NEW YORK--(BUSINESS WIRE)--The judge who last week ordered JPMorgan to pay Len Blavatnik $53 million has increased the award to an amount that Mr. Blavatnik’s lawyers expect will be at least $63 million. The judge raised the amount by increasing the interest rate on the damages award to 9% from 5%.
“We were very fortunate here to have a client who had the courage of his convictions and the staying power to pursue this case to a conclusion that decisively holds JPMorgan liable for breaching the clear terms of his contract.”
The higher interest rate in New York Supreme Court Justice Melvin L. Schweitzer’s August 27 amendment of his earlier order is the correct one required under New York law for a breach-of-contract claim.

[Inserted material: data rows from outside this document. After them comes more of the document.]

(* ===== verification/UrlTemplatization.v ===== *)
(** * The URL templating processor (src/collector/processors/odigosurltemplateprocessor)

    An HTTP span gets the template of its path, "/users/{id}" for "/users/17",
    from the rules of its workload or from heuristics on the segments.  The
    processor's state is the configuration of each workload, kept up to date
    by the configuration extension. *)

From Stdlib Require Import Ascii.
From S2P Require Import Prelude.
From S2P Require Import GoStrings.
From S2P Require Import Api.
From S2P Require Import GoLib.
From S2P Require Import UrlTemplate.
From S2P Require Import Regexp.
From S2P Require Import Pdata.

(** ** Patterns (templatize.go) *)

Fixpoint in_string (s : string) (c : ascii) : bool :=
  match s with EmptyString => false | String d s => bool_decide (c = d) || in_string s c end.
Definition is_digit : ascii -> bool := byte_in 48 57.
Definition is_letter (c : ascii) : bool := byte_in 65 90 c || byte_in 97 122 c.
Definition is_hex (c : ascii) : bool := is_digit c || byte_in 65 70 c || byte_in 97 102 c.
(** A digit, or one of the special characters; 34 is the double quote. *)
Definition is_no_letter (c : ascii) : bool :=
  is_digit c || in_string "_-!@#$%^&*()=+{}[]:;'<>,.?/\|`~" c || byte_in 34 34 c.
Definition is_email_char (c : ascii) : bool :=
  is_letter c || is_digit c || in_string ".!#$%&'*+/=?^_`{|}~-" c.
Definition is_domain_char (c : ascii) : bool := is_letter c || is_digit c || in_string ".-" c.

Definition digits (n : nat) : regex := times n (RChar is_digit).
Definition hexes (n : nat) : regex := times n (RChar is_hex).
Definition dash : regex := lit "-".

Definition noLettersRegex : regex := at_least 1 (RChar is_no_letter).
Definition uuid : regex := sequence [hexes 8; dash; hexes 4; dash; hexes 4; dash; hexes 4; dash; hexes 12].
Definition uuidRegex : regex := RAlt (RSeq uuid anything) (RSeq anything uuid).
Definition hexEncodedRegex : regex := at_least 8 (hexes 2).
Definition longNumberAnywhereRegex : regex := somewhere (at_least 7 (RChar is_digit)).
Definition datesRegex : regex :=
  sequence [digits 4; dash; digits 2; dash; digits 2;
            opt (sequence [lit "T"; digits 2; lit ":"; digits 2; opt (sequence [lit ":"; digits 2])]);
            opt (RAlt (lit "Z") (sequence [RChar (in_string "+-"); digits 4]))].
Definition emailRegex : regex :=
  sequence [at_least 1 (RChar is_email_char); lit "@"; at_least 1 (RChar is_domain_char); lit ".";
            at_least 2 (RChar is_letter)].

(** ** Templates *)

Record internalCustomIdConfig := mkCustomId { ci_Regexp : string; ci_Name : string }.

Definition braces (name : string) : string := "{" +:+ name +:+ "}".

(** The segments of a rule, with those of the path for the wildcards. *)
Fixpoint template_segments (segments : list RulePathSegment) (pathSegments : list string) : list string :=
  match segments with
  | [] => []
  | s :: segments =>
      (if negb (bool_decide (TemplateName s = "")) then braces (TemplateName s)
       else if Wildcard s then default "" (head pathSegments) else StaticString s)
      :: template_segments segments (tail pathSegments)
  end.

Definition attemptTemplateWithRule (pathSegments : list string) (rule : PathRule) : option string :=
  if IsPathSegmentsMatching rule pathSegments then Some (join "/" (template_segments (Segments rule) pathSegments)) else None.

Definition with_slash (hadLeadingSlash : bool) (path : string) : string := if hadLeadingSlash then "/" +:+ path else path.

Abbreviation RulesByLength := (gmap nat (list PathRule)).

Fixpoint first_template (pathSegments : list string) (rules : list PathRule) : option string :=
  match rules with
  | [] => None
  | rule :: rules =>
      match attemptTemplateWithRule pathSegments rule with Some t => Some t | None => first_template pathSegments rules end
  end.
Definition applyCustomRulesForTemplatization (pathSegments : list string) (rules : RulesByLength) (hadLeadingSlash : bool) :
    option string :=
  match rules !! length pathSegments with
  | None => None
  | Some ruleList => with_slash hadLeadingSlash <$> first_template pathSegments ruleList
  end.

Section Processor.
Context `{GoLibrary} `{Pdata}.

(** The name for a segment, or the empty string. *)
Definition getSegmentTemplatizationString (segment : string) (customIds : list internalCustomIdConfig) : string :=
  match first_match (fun c => bool_decide (regexp_match (ci_Regexp c) segment = Some true)) customIds with
  | Some c => ci_Name c
  | None =>
      if accepts datesRegex segment then "date"
      else if accepts emailRegex segment then "email"
      else if accepts noLettersRegex segment || accepts longNumberAnywhereRegex segment || accepts uuidRegex segment
              || accepts hexEncodedRegex segment || has_rune_error segment then "id"
      else ""
  end.

Definition templated_segment (customIds : list internalCustomIdConfig) (segment : string) : string :=
  let templateName := getSegmentTemplatizationString segment customIds in
  if decide (templateName = "") then segment else braces templateName.

Definition defaultTemplatizeURLPath (pathSegments : list string) (customIds : list internalCustomIdConfig) : option string :=
  if existsb (fun s => negb (bool_decide (getSegmentTemplatizationString s customIds = ""))) pathSegments
  then Some (join "/" (templated_segment customIds <$> pathSegments)) else None.

(** ** Attributes (processor.go) *)

Definition first_attribute (keys : list string) (attr : Attributes) : option Value :=
  match first_match (fun k => bool_decide (is_Some (attr !! k))) keys with Some k => attr !! k | None => None end.

Definition getHttpMethod (attr : Attributes) : option string := AsString <$> first_attribute ["http.request.method"; "http.method"] attr.
Definition before_query (target : string) : string := match split2 "?" target with Some (path, _) => path | None => target end.
Definition getUrlPath (attr : Attributes) : option string :=
  match attr !! "url.path" with
  | Some v => Some (AsString v)
  | None => (fun v => before_query (AsString v)) <$> attr !! "http.target"
  end.
Definition getFullUrl (attr : Attributes) : option string := AsString <$> first_attribute ["url.full"; "http.url"] attr.
Definition resolveUrlPath (attr : Attributes) : option string :=
  match getUrlPath attr with
  | Some path => Some path
  | None => match getFullUrl attr with Some u => url_path <$> url_Parse u | None => None end
  end.
Definition getHttpResponseStatusCode (attr : Attributes) : option Z :=
  match first_attribute ["http.response.status_code"; "http.status_code"] attr with Some (VInt z) => Some z | _ => None end.

Inductive UrlTemplatizationResult := CustomRule | DefaultHeuristic | PathNormalization | StaticPathResult.
Definition result_string (r : UrlTemplatizationResult) : string :=
  match r with
  | CustomRule => "custom_rule"
  | DefaultHeuristic => "default_heuristic"
  | PathNormalization => "path_normalization"
  | StaticPathResult => "static_path"
  end.
Definition UrlTemplatizationResultAttribute : string := "odigos.url_templatization.result".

On August 21, the court awarded Mr. Blavatnik $42.5 million before pre-judgment interest, or $53 million with pre-judgment interest, stating that JPMorgan had breached its contract with him.
In his lawsuit, Mr. Blavatnik alleged that JPMorgan allocated a large portion of Mr. Blavatnik’s funds to risky subprime mortgage securities, violating a set of detailed investment guidelines that the bank agreed to.

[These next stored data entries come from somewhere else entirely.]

Lemma select_best seen sel rules :
  rules_valid (seen ++ enabled rules) -> best le seen sel -> best le (seen ++ enabled rules) (select_rule extreme better sel rules).
Proof.
  revert seen sel. induction rules as [|r rules IH]; intros seen sel Hv Hb; [by rewrite app_nil_r|]. cbn [select_rule].
  unfold enabled in *. destruct (RuleDisabled r) eqn:Ed.
  - rewrite filter_cons_False in * by congruence. by apply IH.
  - rewrite filter_cons_True in * by done. rewrite cons_middle, (assoc_L (++)) in *.
    destruct (float_eqb (Percentage r) extreme) eqn:Ee.
    + cbn [best]. split; [set_solver|]. intros r' Hr'. apply extreme_least; [apply Hv; set_solver|by apply Hv|done].
    + apply IH; [done|]. apply best_step; [|done]. intros r' Hr'. apply Hv. set_solver.
Qed.
End Select.
(** The label and annotation rules of the enabled actions. *)
Definition label_rules (l : list ActionObject) : list K8sMetadataAttribute := (enabled_configs l).*2 ≫= ka_LabelsAttributes.
Definition annotation_rules (l : list ActionObject) : list K8sMetadataAttribute := (enabled_configs l).*2 ≫= ka_AnnotationsAttributes.

(** The tags are exactly those that the rules ask for, the last rule for a
    key and a source being the one that counts; none is listed twice; and a
    tag whose source takes precedence comes later. *)
Definition extracts (rules : list K8sMetadataAttribute) (tags : list k8sTagAttribute) : Prop :=
  (forall t, t ∈ tags <-> wins rules t) ∧ NoDup tags
  ∧ (forall (i j : nat) x y, tags !! i = Some x -> tags !! j = Some y -> i < j ->
       (sourcePrecedence (tag_From x) <= sourcePrecedence (tag_From y))%Z).
Lemma tags_extract `{GoMapOrderLaws} rules :
  sources_known rules -> extracts rules (sortByPrecedence (foldl add_metadata ∅ rules)).
Proof. intros Hr. split_and!; [intros t; by apply tags_elem|by apply tags_once|intros i j x y; apply sorted_tags]. Qed.

(** Some enabled action has the option [f] on. *)
Definition some_action (f : K8sAttributesConfig -> bool) (l : list ActionObject) : Prop :=
  exists a c, a ∈ l ∧ as_Disabled (ao_Spec a) = false ∧ as_K8sAttributes (ao_Spec a) = Some c ∧ f c = true.
(** The metadata to extract: the pod's name when nothing is asked for, so that
    the collector does not fall back on its expensive defaults. *)
Definition metadata_asked (l : list ActionObject) (attribute : string) : Prop :=
  (some_action ka_CollectContainerAttributes l ∧ attribute ∈ containerAttributes)
  ∨ (some_action ka_CollectClusterUID l ∧ attribute = "k8s.cluster.uid")
  ∨ (~ some_action ka_CollectContainerAttributes l ∧ ~ some_action ka_CollectClusterUID l ∧ attribute = "k8s.pod.name").

Lemma enabled_configs_elem l s c :
  (s, c) ∈ enabled_configs l <-> exists a, a ∈ l ∧ s = ao_Spec a ∧ as_Disabled (ao_Spec a) = false ∧ as_K8sAttributes (ao_Spec a) = Some c.
Proof.
  unfold enabled_configs. rewrite list_elem_of_omap. split.
  - intros (a & Ha & E). exists a. destruct (as_Disabled (ao_Spec a)), (as_K8sAttributes (ao_Spec a)); naive_solver.
  - intros (a & Ha & -> & Ed & Ec). exists a. by rewrite Ed, Ec.
Qed.
Lemma some_action_spec f l : existsb f (enabled_configs l).*2 = true <-> some_action f l.
Proof.
  rewrite existsb_exists. unfold some_action. setoid_rewrite <-list_elem_of_In. split.
  - intros (c & ([s c'] & -> & (a & Ha & _ & Ed & Ec)%enabled_configs_elem)%list_elem_of_fmap & Hf). by exists a, c'.
  - intros (a & c & Ha & Ed & Ec & Hf). exists c. split; [|done]. apply list_elem_of_fmap. exists (ao_Spec a, c).
    split; [done|]. apply enabled_configs_elem. by exists a.
Qed.
Lemma metadata_exact l attribute : attribute ∈ metadata_attributes (enabled_configs l).*2 <-> metadata_asked l attribute.
Proof.
  unfold metadata_asked. rewrite <-!some_action_spec. unfold metadata_attributes.
  destruct (existsb ka_CollectContainerAttributes _), (existsb ka_CollectClusterUID _).
  - change (attribute ∈ containerAttributes ++ ["k8s.cluster.uid"] <-> (true = true ∧ attribute ∈ containerAttributes)
      ∨ (true = true ∧ attribute = "k8s.cluster.uid") ∨ (~ true = true ∧ ~ true = true ∧ attribute = "k8s.pod.name")).
    rewrite elem_of_app, list_elem_of_singleton. intuition.
  - change (attribute ∈ containerAttributes <-> (true = true ∧ attribute ∈ containerAttributes)
      ∨ (false = true ∧ attribute = "k8s.cluster.uid") ∨ (~ true = true ∧ ~ false = true ∧ attribute = "k8s.pod.name")).
    intuition discriminate.
  - cbn [app]. rewrite list_elem_of_singleton. intuition discriminate.
  - cbn [app]. rewrite list_elem_of_singleton. intuition discriminate.
Qed.
(* ===== verification/ActionsReconcile.v ===== *)
(** * The controllers of actions (src/autoscaler/controllers/actions)

    The reconcilers of [Action], of the shared URL templatization processor
    and of the node collectors group, the migration of the deprecated kinds,
    and the condition of a processor (controllers/common).

    The API server is a [World] with the objects that these controllers read
    and write.  Each call may fail, as the next of [w_faults] says, before or
    after it had its effect; the theorems hold for every sequence of faults.
    The merge of a server-side apply is the class [ServerSideApply], and the
    helpers for conditions that carry a generation are [ObservedConditions]. *)

From stdpp Require Import pretty.
From S2P Require Import Prelude.
From S2P Require Import GoStrings.
From S2P Require Import GoSort.
From S2P Require Import K8s.
From S2P Require Import Status.
From S2P Require Import Api.
From S2P Require Import GoLib.
From S2P Require Import GoState.
From S2P Require Import CollectorConfig.
From S2P Require Import GatewayTelemetry.
From S2P Require Import Actions.

(** ** Conditions *)

(** [meta.SetStatusCondition], [FindStatusCondition] and
    [RemoveStatusCondition] on conditions with the observed generation. *)
Class ObservedConditions := {
  SetObserved : list ObservedCondition -> ObservedCondition -> list ObservedCondition * bool;
  FindObserved : list ObservedCondition -> string -> option ObservedCondition;
  RemoveObserved : list ObservedCondition -> string -> list ObservedCondition * bool
}.
Definition observed_type (c : ObservedCondition) : string := cond_type (oc_Condition c).
Class ObservedConditionsLaws `{ObservedConditions} : Prop := {
  find_set_observed l c t :
    FindObserved (SetObserved l c).1 t = if decide (t = observed_type c) then Some c else FindObserved l t;
  set_observed_unchanged l c : (SetObserved l c).2 = false -> FindObserved l (observed_type c) = Some c;
  set_observed_unchanged_eq l c : (SetObserved l c).2 = false -> (SetObserved l c).1 = l;
  find_remove_observed l t t' :
    FindObserved (RemoveObserved l t).1 t' = if decide (t' = t) then None else FindObserved l t';
  remove_observed_unchanged l t : (RemoveObserved l t).2 = false -> FindObserved l t = None
}.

“The guidelines were clear,” Mr. Blavatnik said. “The account had to be liquid and it had to be low-risk. The targeted returns were similar to a typical money market fund.”
In spring 2006, once the guidelines were agreed to and documents were signed, Mr. Blavatnik’s company transferred about $1 billion into JPMorgan, with clear instructions that the funds had to be invested consistent with the agreed-upon guidelines. However, JPMorgan allocated a large portion of the funds to risky subprime mortgage securities—far exceeding the limit on mortgage securities set by the guidelines. This directly resulted in losses that would have been avoided if JPMorgan had abided by the contract.
Mr. Blavatnik stated, “I hope that this decision sends a clear message to JPMorgan that they have to honor their obligations to their clients. There are a lot of people out there who, I understand, feel they have been wronged by JPMorgan but cannot afford to take on a huge bank. They shouldn’t have to. JPMorgan should do the right thing because it is the right thing to do.”
He continued, “I am gratified that the Court recognized that JPMorgan blatantly violated our agreement by loading up the account with risky subprime mortgage securities, and that the bank’s violation of its crystal clear obligations caused huge losses. To add insult to injury, JPMorgan refused to acknowledge its wrongdoing. On top of that, once we sued JPMorgan, the bank and its lawyers violated the rules requiring them to produce information that would allow us to prove their wrongdoing, for which they were sanctioned.”
Rick Werder, a partner at Quinn Emanuel Urquhart & Sullivan and lead attorney on the case, said, “We were very fortunate here to have a client who had the courage of his convictions and the staying power to pursue this case to a conclusion that decisively holds JPMorgan liable for breaching the clear terms of his contract.”